Its alarm has stopped working, which is a shame, as I used to be able to sleep deeply knowing the alarm would wake me. It under reads by 4%; after climbing 1000m, it will read 40m too low, and if you then set it correctly and re-descend, it will read 40m too high in the valley. Easy to compensate for once you know. Reviews of other altimeters suggest they all do this.
It uses readily available disc batteries and just needs a small screwdriver to change them. The waterproof gasket has lasted 5 years and several battery changes. Sadly the Alta is no longer made, so mine gets looked after carefully.
At first sight, this looks like a throwback to the 1980s. It is a foldable emailer the same shape and size as an old Nokia clamshell phone, but with an acoustic coupler on the back! With this, you can send and receive emails from any land line, or from your mobile, if you have deep pockets.
Crucially, the screen is big enough, and the keyboard usable enough, so one can compose properly without arcane key combinations and abbreviations. All the progress reports on this site were drafted and sent by Pocket mail. At the end of a tiring day, with stiff fingers, I couldn't conceive of writing them on say a Blackberry.

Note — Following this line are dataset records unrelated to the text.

Lemma activate_run (acc : Accept) (locked pool : bool) (bs : list Block) (fork : Z) n :
  runs_steps acc -> Forall Block_wf bs -> good (chain n) -> rtc chain_step (chain n) (chain (activate_with acc locked pool bs fork n).1).
Proof.
  intros Ha Hbs Hg. unfold activate_with. destruct locked; [constructor |]. destruct (displaced_range_is_finalized _ _) as [[]|]; [constructor | | constructor].
  pose proof (quiet_step _ _ (rollback_quiet fork (chain n))) as H1.
  destruct (rollback_cumulative_commit fork (chain n)) as [s1 [u|e]]; cbn [fst] in H1; [| exact H1].
  assert (good s1) as Hg1 by (by eapply good_run).
  destruct (disconnect_down_run (Z.to_nat (chain_height s1 - fork)) (chain_height s1) [] s1 Hg1 (good_height s1 Hg1) ltac:(constructor)) as [H2 Hoff].
  fold (disconnect_to fork s1) in H2, Hoff. destruct (disconnect_to fork s1) as [s2 d]. cbn [fst snd] in *.
  assert (good s2) as Hg2 by (by eapply good_run). assert (rtc chain_step (chain n) s2) as H12 by (by etrans).
  destruct d as [off | | off]; cbn [taken_off] in Hoff; [| exact H12 | etrans; [exact H12 |]; by apply (reorg_failure_run acc off (with_chain s2 n))].
  pose proof (reconnect_all_run acc pool bs (with_chain s2 n) Ha Hbs Hg2) as H3.
  destruct (reconnect_all acc pool bs (with_chain s2 n)) as [n3 [v|e]]; cbn [fst chain with_chain] in H3.
  - by etrans.
  - assert (good (chain n3)) as Hg3 by (by eapply good_run). assert (rtc chain_step (chain n) (chain n3)) as H13 by (by etrans).
    destruct e; [| exact H13..]. etrans; [exact H13 |]. by apply reorg_failure_run.
Qed.

Lemma detect_reorg_heavier b s (h : Z) (parent : Block) : detect_reorg b s = Ok (Heavier h parent) ->
  h = chain_height s /\ uncle_parent (previous (header b)) (chain_height s) (competing s) = Some parent.
Proof.
  unfold detect_reorg. destruct (negb _); [done |]. destruct (uncle_parent _ _ _) as [p|] eqn:Eu; [| done].
  intros H. by inv_result.
Qed.

Lemma uncle_parent_wf (prev : bytes) (h : Z) (co : Competing) b : pool_wf co -> uncle_parent prev h co = Some b -> Block_wf b.
Proof.
  intros Hw Hf. apply List.find_some in Hf as [Hin _]. specialize (Hw h). rewrite Forall_forall in Hw. by apply Hw, list_elem_of_In.
Qed.

Lemma accept_run (fuel : nat) (locked : bool) : runs_steps (accept fuel locked).
Proof.
  revert locked. induction fuel as [|fuel IH]; intros locked pool b us key tgt n Hw Hg; cbn [accept]; [constructor |].
  destruct (accept_checks (chain n) b us key tgt) as [[]|e] eqn:Ec; [| constructor]. apply accept_checks_host in Ec.
  destruct (detect_reorg b (chain n)) as [[| h parent |]|e] eqn:Er; [by apply accept_new_run | | | constructor].
  - destruct (detect_reorg_heavier _ _ _ _ Er) as [-> Hp]. destruct (hash_block parent) as [hash|]; [| constructor].
    assert (Block_wf parent) as Hwp by (destruct Hg as [c Hc]; eapply uncle_parent_wf; [apply (tr_pool c _ Hc) | done]).
    set (n1 := with_chain _ n). assert (rtc chain_step (chain n) (chain n1)) as H1.
    { apply quiet_step, with_competing_quiet, pool_wf_sub. apply remove_peek. }
    pose proof (activate_run (accept fuel true) locked pool [parent] (default 0 (BlockHeight.pred (chain_height (chain n)))) n1
      (IH true) ltac:(by constructor) ltac:(by eapply good_run)) as H2.
    destruct (activate_with _ _ _ _ _ n1) as [n2 [u|e]]; cbn [fst] in H2; [| by etrans].
    etrans; [exact H1 |]. etrans; [exact H2 |]. apply IH; [done |]. eapply good_run; [| exact H2]. by eapply good_run.
  - apply quiet_step, with_competing_quiet. by apply push_wf.
Qed.
End accepted.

Anyone used to Windows will instantly be at home with the software, which is simple and reliable. I found only one small bug to do with text selection – the workaround is simple.
For a while, the machine hung up sporadically. Then I realised that some batteries are slightly fatter than others, and would jam in the battery compartment, and not give a reliable supply. Having changed to a different set of batteries, the problem has disappeared.
Transmission is slow but reliable. In a noisy street with motorbikes passing it works fine. I do not think any characters have been garbled.
Batteries last for ages, though I read somewhere that using the back light runs them down quickly.
This is a reliable and effective way of keeping in touch while you are away. You register an email address of the form your firstname.lastname@example.org and either hand this out to friends, or ask a friend to send on relevant emails. Some email accounts allow you to redirect automatically to Pocketmail as well.
The not so good bits:
. It could be lighter; the casing is thick and tough, though perhaps that is a good thing.
. The button to start transmission is on the outside of the case, and you soon learn to remove the batteries before packing if you don't want to hear your pocket mailer vainly trying to send emails from inside your rucksack!
. You cannot send or receive attachments or in-line images
. Message size is limited to 6000 characters, which is large. Ask friends not to reply with the original text
This records voices or music to flash memory, and connects to a computer so you can copy the voice files or listen to them. You can record for between 8 and 68 hours, depending on the recording quality. Sound quality in 8 hour mode is high quality voice, and is easily suitable for stereo podcasts. The device is the size of two boxes of matches. This is mainly used for recording directions and observations for guidebooks. It also includes an MP3 recorder/player with a quality stereo microphone, which I've (cough) used successfully for recording live concerts.
The one snag is wind noise. Podcast Bob very kindly made me up a wind baffle, but this masks too many of the controls, and the 'recording' light. Actually, the dictaphone works pretty well inside a plastic bag, which muffles most wind noise and keeps rain and sweat off it. An external microphone can be connected, though I'm too impatient to bother with fiddly solutions when in the hills.
Cheaper MP3 players with a 'voice record' facility can be found. I tried two of these and sent them back, as the voice quality was faint and muffled. I couldn't find one that was good enough with removable storage, or a USB port.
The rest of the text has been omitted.